He took me to what I realized very quickly was an underground villain hangout—where the bad guys came to ménage and eat and have drinks and speak of their evil plans. We had gone down what reminded me of a secret tunnel to get to this so called "speakeasy" and though I was barely awake I remember it pretty well. It was a sleek metal tunnel that ran beneath the city, reminding me a lot of hideouts in Gotham that were on police radar, always watched, for whatever activity might be inside. A man in a nice black suit opened the door and welcomed Slade in, though he cautioned him to keep on eye on his "guest," which would be me, because the majority of the people who hung out there hated my guts and would have done anything to put an end to me, and everyone knew it too. Slade had the butler take us in through the back way because he did not want any trouble, and into a private room that probably belonged to him. He sent this butler back to get me the meal he had scribbled down on one of those informal restaurant cards, and some cocktails for himself, powerful little shots that were popular in these types of bars, and told him to do it quickly or he'd have the butler killed. He also told the butler that if anything made its way into my food, for any reason, he would not only have him killed but his family and friends as well. In all seriousness, the guy looked like he was about to piss himself and quickly agreed to the terms and conditions: he had everything at the table within five minutes, reportedly giving away a steak for another patron so that I could have it. On the plate also, there was those breakfast potatoes that I really liked with steak, and a chocolate milkshake on the side. When I'd been more unhealthy, before the Brotherhood of evil, I would often eat meals like this any chance I got, because steak and potatoes was my favorite, keeping my metabolism up for when I trained rigorously. Chocolate milkshakes were also my favorite, and I liked them for that same reason.
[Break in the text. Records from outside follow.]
(* ===== verification/Codec.v ===== *)
(** * Incremental decoding: [ValueCodec] of [redis/src/parser.rs]

    [ValueCodec] resumes the parser through [combine::stream::decode_tokio],
    whose resumption state is opaque.  [DecodeTokio] is that function as an
    interface; what the model needs to know of a state is which bytes it has
    already taken out of the buffer ([absorbed]).  [decode_tokio_ref] is an
    implementation that never takes any, [decode_tokio_eager] one that takes
    them all.

    The driver of the codec, [FramedRead] of tokio-util, appends what arrived
    to the buffer and calls [decode] until it asks for more ([drain]). *)

From S2P Require Import Prelude Text Float64 Combine Errors Types Parser.

Class DecodeTokio := {
  partial_state : Type;
  partial_state_default : partial_state;
  (** parser, buffer, whether more input may follow, state *)
  decode_tokio : parser Value -> bytes -> bool -> partial_state ->
    result string (option Value * nat) * partial_state;
  absorbed : partial_state -> bytes
}.

Class DecodeTokioLaws (D : DecodeTokio) := {
  absorbed_default : absorbed partial_state_default = [];
  (** a value is complete: it is returned with the bytes used up, and the
      state is ready for the next one *)
  decode_tokio_done p buf partial st v r :
    p (absorbed st) = PIncomplete -> p (absorbed st ++ buf) = POk v r ->
    exists st', decode_tokio p buf partial st = (Ok (Some v, (length buf - length r)%nat), st') /\
                absorbed st' = [];
  (** not complete yet: some bytes move from the buffer into the state *)
  decode_tokio_more p buf st :
    p (absorbed st ++ buf) = PIncomplete ->
    exists n st', decode_tokio p buf true st = (Ok (None, n), st') /\
                  (n <= length buf)%nat /\ absorbed st' = absorbed st ++ take n buf;
  decode_tokio_fail p buf partial st m :
    p (absorbed st) = PIncomplete -> p (absorbed st ++ buf) = PFail m ->
    exists st', decode_tokio p buf partial st = (Err m, st')
}.

(** A [DecodeTokio] that takes [k buf] bytes of an incomplete buffer. *)
Definition decode_tokio_with (k : bytes -> nat) : DecodeTokio := {|
  partial_state := bytes;
  partial_state_default := [];
  decode_tokio p buf partial st :=
    match p (st ++ buf) with
    | POk v r => (Ok (Some v, (length buf - length r)%nat), [])
    | PIncomplete =>
        if partial then (Ok (None, k buf), st ++ take (k buf) buf)
        else match st ++ buf with
             | [] => (Ok (None, O), [])
             | _ => (Err "unexpected end of input", st)
             end
    | PFail m => (Err m, [])
    end;
  absorbed st := st
|}.

Definition decode_tokio_ref : DecodeTokio := decode_tokio_with (fun _ => O).
Definition decode_tokio_eager : DecodeTokio := decode_tokio_with length.

Lemma decode_tokio_with_laws k : (forall b, (k b <= length b)%nat) ->
  DecodeTokioLaws (decode_tokio_with k).
Proof.
  intros Hk. split; simpl; [done|..].
  - intros p buf partial st v r _ ->. eauto.
  - intros p buf st ->. eauto.
  - intros p buf partial st m _ ->. eauto.
Qed.

(** ** ValueCodec *)

Section codec.
Context `{C : Combine} `{D : DecodeTokio}.

Record ValueCodec := { state : partial_state }.

Definition ValueCodec_default : ValueCodec := {| state := partial_state_default |}.

Definition decode_stream (self : ValueCodec) (bytes : bytes) (eof : bool) :
    result RedisError (option Value) * ValueCodec * Prelude.bytes :=
  let '(out, st) := decode_tokio (value None) bytes (negb eof) (state self) in
  let self := {| state := st |} in
  match out with
  | Err err => (Err (redis_error_of_parsing (parsing_error err)), self, bytes)
  | Ok (opt, removed_len) =>
      let bytes := drop removed_len bytes in
      match opt with
      | Some result => (Ok (Some result), self, bytes)
      | None => (Ok None, self, bytes)
      end
  end.

Definition encode_item (item dst : bytes) : bytes := dst ++ item.
Definition decode (self : ValueCodec) (src : bytes) := decode_stream self src false.
Definition decode_eof (self : ValueCodec) (buf : bytes) := decode_stream self buf true.

(** The driver: decode until more input is needed. *)
Fixpoint drain (fuel : nat) (self : ValueCodec) (buf : bytes) :
    list Value * result RedisError (ValueCodec * bytes) :=
  match fuel with
  | O => ([], Ok (self, buf))
  | S fuel =>
      match decode self buf with
      | (Ok (Some v), self, buf) =>
          let '(vs, fin) := drain fuel self buf in (v :: vs, fin)
      | (Ok None, self, buf) => ([], Ok (self, buf))
      | (Err e, _, _) => ([], Err e)
      end
  end.

(** One packet after the other; an error ends the stream. *)
Fixpoint run (self : ValueCodec) (buf : bytes) (packets : list bytes) :
    list Value * result RedisError (ValueCodec * bytes) :=
  match packets with
  | [] => ([], Ok (self, buf))
  | packet :: packets =>
      let buf := buf ++ packet in
      match drain (S (length buf)) self buf with
      | (vs, Err e) => (vs, Err e)
      | (vs, Ok (self, buf)) =>
          let '(vs', fin) := run self buf packets in (vs ++ vs', fin)
      end
  end.
End codec.

(** ** Reference: decoding the whole stream at once *)

Section reference.
Context `{C : Combine}.

(** All the values of a stream, and the unfinished rest or the error. *)
Fixpoint parse_all (fuel : nat) (i : bytes) : list Value * result RedisError bytes :=
  match fuel with
  | O => ([], Ok i)
  | S fuel =>
      match value None i with
      | POk v r => let '(vs, fin) := parse_all fuel r in (v :: vs, fin)
      | PIncomplete => ([], Ok i)
      | PFail m => ([], Err (redis_error_of_parsing (parsing_error m)))
      end
  end.

Definition parse_stream (i : bytes) : list Value * result RedisError bytes :=
  parse_all (S (length i)) i.
End reference.

Section theory.
Context `{C : Combine} {CL : CombineLaws C}.

Lemma value_shorter i v r : value None i = POk v r -> (length r < length i)%nat.
Proof. apply value_sound. Qed.

Lemma parse_all_fuel f1 f2 i : (length i < f1)%nat -> (length i < f2)%nat ->
  parse_all f1 i = parse_all f2 i.
Proof.
  revert f2 i. induction f1 as [|f1 IH]; intros f2 i H1 H2; [lia|].
  destruct f2 as [|f2]; [lia|]. simpl. destruct (value None i) as [v r| |m] eqn:E; [|done..].
  apply value_shorter in E. by rewrite (IH f2) by lia.
Qed.

Lemma parse_stream_eq i :
  parse_stream i =
  match value None i with
  | POk v r => let '(vs, fin) := parse_stream r in (v :: vs, fin)
  | PIncomplete => ([], Ok i)
  | PFail m => ([], Err (redis_error_of_parsing (parsing_error m)))
  end.
Proof.
  unfold parse_stream at 1. cbn [parse_all]. destruct (value None i) as [v r| |m] eqn:E; [|done..].
  apply value_shorter in E. unfold parse_stream. by rewrite (parse_all_fuel _ (S (length r))) by lia.
Qed.

(** Induction on the length of the stream. *)
Lemma stream_ind (P : bytes -> Prop) :
  (forall i, (forall j, (length j < length i)%nat -> P j) -> P i) -> forall i, P i.
Proof. apply (induction_ltof1 bytes length). Qed.

(** What arrives later continues where decoding stopped. *)
Lemma parse_stream_app i x :
  parse_stream (i ++ x) =
  match parse_stream i with
  | (vs, Ok rest) => let '(vs', fin) := parse_stream (rest ++ x) in (vs ++ vs', fin)
  | (vs, Err e) => (vs, Err e)
  end.
Proof.
  revert i. apply stream_ind. intros i IH. rewrite (parse_stream_eq i).
  pose proof (value_sound None) as [Hs _ _].
  destruct (value None i) as [v r| |m] eqn:E.
  - rewrite (parse_stream_eq (i ++ x)), (stable_ok _ Hs _ _ _ x E), IH by (by eapply value_shorter).
    destruct (parse_stream r) as [vs [rest|e]]; [|done]. by destruct (parse_stream (rest ++ x)).
  - by destruct (parse_stream (i ++ x)).
  - by rewrite (parse_stream_eq (i ++ x)), (stable_fail _ Hs _ _ x E).
Qed.

Lemma parse_stream_incomplete i :
  match (parse_stream i).2 with Ok rest => value None rest = PIncomplete | Err _ => True end.
Proof.
  revert i. apply stream_ind. intros i IH. rewrite parse_stream_eq.
  destruct (value None i) as [v r| |m] eqn:E; [|done..].
  apply value_shorter, IH in E. by destruct (parse_stream r).
Qed.

(** A value completed by new bytes ends inside the new bytes. *)
Lemma value_rest_suffix a buf v r :
  value None a = PIncomplete -> value None (a ++ buf) = POk v r ->
  exists c, buf = c ++ r /\ c <> [].
Proof.
  intros Ha E. pose proof (value_sound None) as [Hs _ Ht].
  destruct (stable_suffix _ Hs _ _ _ E) as [c Hc]. rewrite Hc in E. apply Ht in E as E'.
  destruct (app_eq_inv _ _ _ _ Hc) as [(k & -> & ->)|(k & -> & ->)].
  - exfalso. rewrite (stable_ok _ Hs _ _ _ k E') in Ha. done.
  - exists k. split; [done|]. intros ->. rewrite app_nil_r in E'. by rewrite E' in Ha.
Qed.

Context `{D : DecodeTokio} {DL : DecodeTokioLaws D}.

(** Between two calls: what the state took and what is still buffered. *)
Definition pending (self : ValueCodec) (buf : bytes) : bytes := absorbed (state self) ++ buf.
Definition codec_ok (self : ValueCodec) : Prop := value None (absorbed (state self)) = PIncomplete.

(** One call of [decode] is one step of the parser on the pending bytes. *)
Lemma decode_spec self buf : codec_ok self ->
  match value None (pending self buf) with
  | POk v r => exists self', decode self buf = (Ok (Some v), self', r) /\
                 codec_ok self' /\ pending self' r = r /\ (length r < length buf)%nat
  | PIncomplete => exists self' buf', decode self buf = (Ok None, self', buf') /\
                 codec_ok self' /\ pending self' buf' = pending self buf
  | PFail m => exists self' buf', decode self buf =
                 (Err (redis_error_of_parsing (parsing_error m)), self', buf')
  end.
Proof.
  unfold codec_ok, pending. intros Hok. unfold decode, decode_stream. simpl negb.
  pose proof (value_sound None) as [Hs Hc Ht].
  destruct (value None (absorbed (state self) ++ buf)) as [v r| |m] eqn:E.
  - destruct (decode_tokio_done _ _ true _ _ _ Hok E) as (st' & -> & Ha).
    destruct (value_rest_suffix _ _ _ _ Hok E) as (c & -> & Hne).
    exists {| state := st' |}. simpl. rewrite Ha, value_nil, length_app.
    rewrite drop_length_app by lia. repeat split. destruct c; simpl; [done|lia].
  - destruct (decode_tokio_more _ _ _ E) as (n & st' & -> & Hn & Ha).
    exists {| state := st' |}, (drop n buf). simpl. rewrite Ha, <- app_assoc, take_drop.
    repeat split. eapply (stable_incomplete _ _ (drop n buf)); [done|].
    by rewrite <- app_assoc, take_drop.
  - destruct (decode_tokio_fail _ _ true _ _ Hok E) as (st' & ->). eauto.
Qed.

(** [drained fin fin']: the driver stopped where the reference did. *)
Definition drained (fin : result RedisError (ValueCodec * bytes)) (fin' : result RedisError bytes)
    : Prop :=
  match fin, fin' with
  | Ok (self, buf), Ok rest => codec_ok self /\ pending self buf = rest
  | Err e, Err e' => e = e'
  | _, _ => False
  end.

Lemma drain_spec fuel self buf : codec_ok self -> (length buf < fuel)%nat ->
  (drain fuel self buf).1 = (parse_stream (pending self buf)).1 /\
  drained (drain fuel self buf).2 (parse_stream (pending self buf)).2.
Proof.
  revert self buf. induction fuel as [|fuel IH]; intros self buf Hok Hf; [lia|].
  cbn [drain]. rewrite parse_stream_eq. pose proof (decode_spec self buf Hok) as Hd.
  destruct (value None (pending self buf)) as [v r| |m].
  - destruct Hd as (self' & -> & Hok' & Hp & Hl). destruct (IH self' r Hok' ltac:(lia)) as [H1 H2].
    rewrite Hp in *. destruct (drain fuel self' r), (parse_stream r). simpl in *. by subst.
  - destruct Hd as (self' & buf' & -> & Hok' & Hp). by simpl.
  - by destruct Hd as (self' & buf' & ->).
Qed.

Lemma run_spec packets self buf : codec_ok self -> value None (pending self buf) = PIncomplete ->
  (run self buf packets).1 = (parse_stream (pending self buf ++ concat packets)).1 /\
  drained (run self buf packets).2 (parse_stream (pending self buf ++ concat packets)).2.
Proof.
  revert self buf. induction packets as [|p packets IH]; intros self buf Hok Hi; cbn [run concat].
  - rewrite app_nil_r, parse_stream_eq, Hi. done.
  - rewrite app_assoc, parse_stream_app.
    replace (pending self buf ++ p) with (pending self (buf ++ p)) by
      (unfold pending; by rewrite app_assoc).
    destruct (drain_spec (S (length (buf ++ p))) self (buf ++ p) Hok) as [H1 H2]; [lia|].
    pose proof (parse_stream_incomplete (pending self (buf ++ p))) as Hr.
    destruct (drain _ self (buf ++ p)) as [vs [[self' buf']|e]],
      (parse_stream (pending self (buf ++ p))) as [vs' [rest|e']]; simpl in *; subst; try done.
    destruct H2 as [Hok' <-]. destruct (IH self' buf' Hok' Hr) as [H1' H2'].
    destruct (run self' buf' packets), (parse_stream (pending self' buf' ++ concat packets)).
    simpl in *. by subst.
Qed.

(** C2. Decoding does not depend on how the stream was cut into packets.  A
    fresh [ValueCodec], fed the packets one after the other and drained after
    each, yields exactly the values that decoding the whole stream yields, in
    order, and ends in the same error or waiting on the same unfinished bytes,
    whatever part of them [combine]'s state has already absorbed. *)
Theorem codec_packets_irrelevant (packets : list bytes) :
  (run ValueCodec_default [] packets).1 = (parse_stream (concat packets)).1 /\
  drained (run ValueCodec_default [] packets).2 (parse_stream (concat packets)).2.
Proof.
  pose proof (run_spec packets ValueCodec_default []) as H.
  unfold codec_ok, pending in H. simpl in H. rewrite absorbed_default in H.
  apply H; apply value_nil.
Qed.
End theory.

(** The theorem on a concrete parser, decoder and packets cut inside a length
    and inside a payload. *)
Lemma codec_packets_irrelevant_witness :
  let packets := [bs "*2"; CRLF ++ bs ":1" ++ CRLF ++ bs "$"; bs "3" ++ CRLF ++ bs "ab";
                  bs "c" ++ CRLF ++ bs "+O"] in
  (run (C:=combine_ref) (D:=decode_tokio_eager) ValueCodec_default [] packets).1 =
  [Array [Int 1; BulkString (bs "abc")]].
Proof.
  intros packets.
  rewrite (proj1 (codec_packets_irrelevant (C:=combine_ref) (CL:=combine_ref_laws)
    (D:=decode_tokio_eager) (DL:=decode_tokio_with_laws length (fun b => le_n _)) packets)).
  vm_compute. reflexivity.
Defined.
"How did you know," I asked, but it came out as more of an uninterested statement as I watched him cutting the steak with a carving type knife and fork. The steak itself was medium rare, just how I liked it. I watched him cut it into very manageable squares with a certain practiced care that was almost a phenomenon, seemingly, to witness.
"Well—you remember Terra, of course. Those cameras she put up…"
"Oh."
"Yes," he said, and pushed the plate in my direction. "Now eat that slowly. You're not leaving until you eat all of it but there's no need to rush. Just relax."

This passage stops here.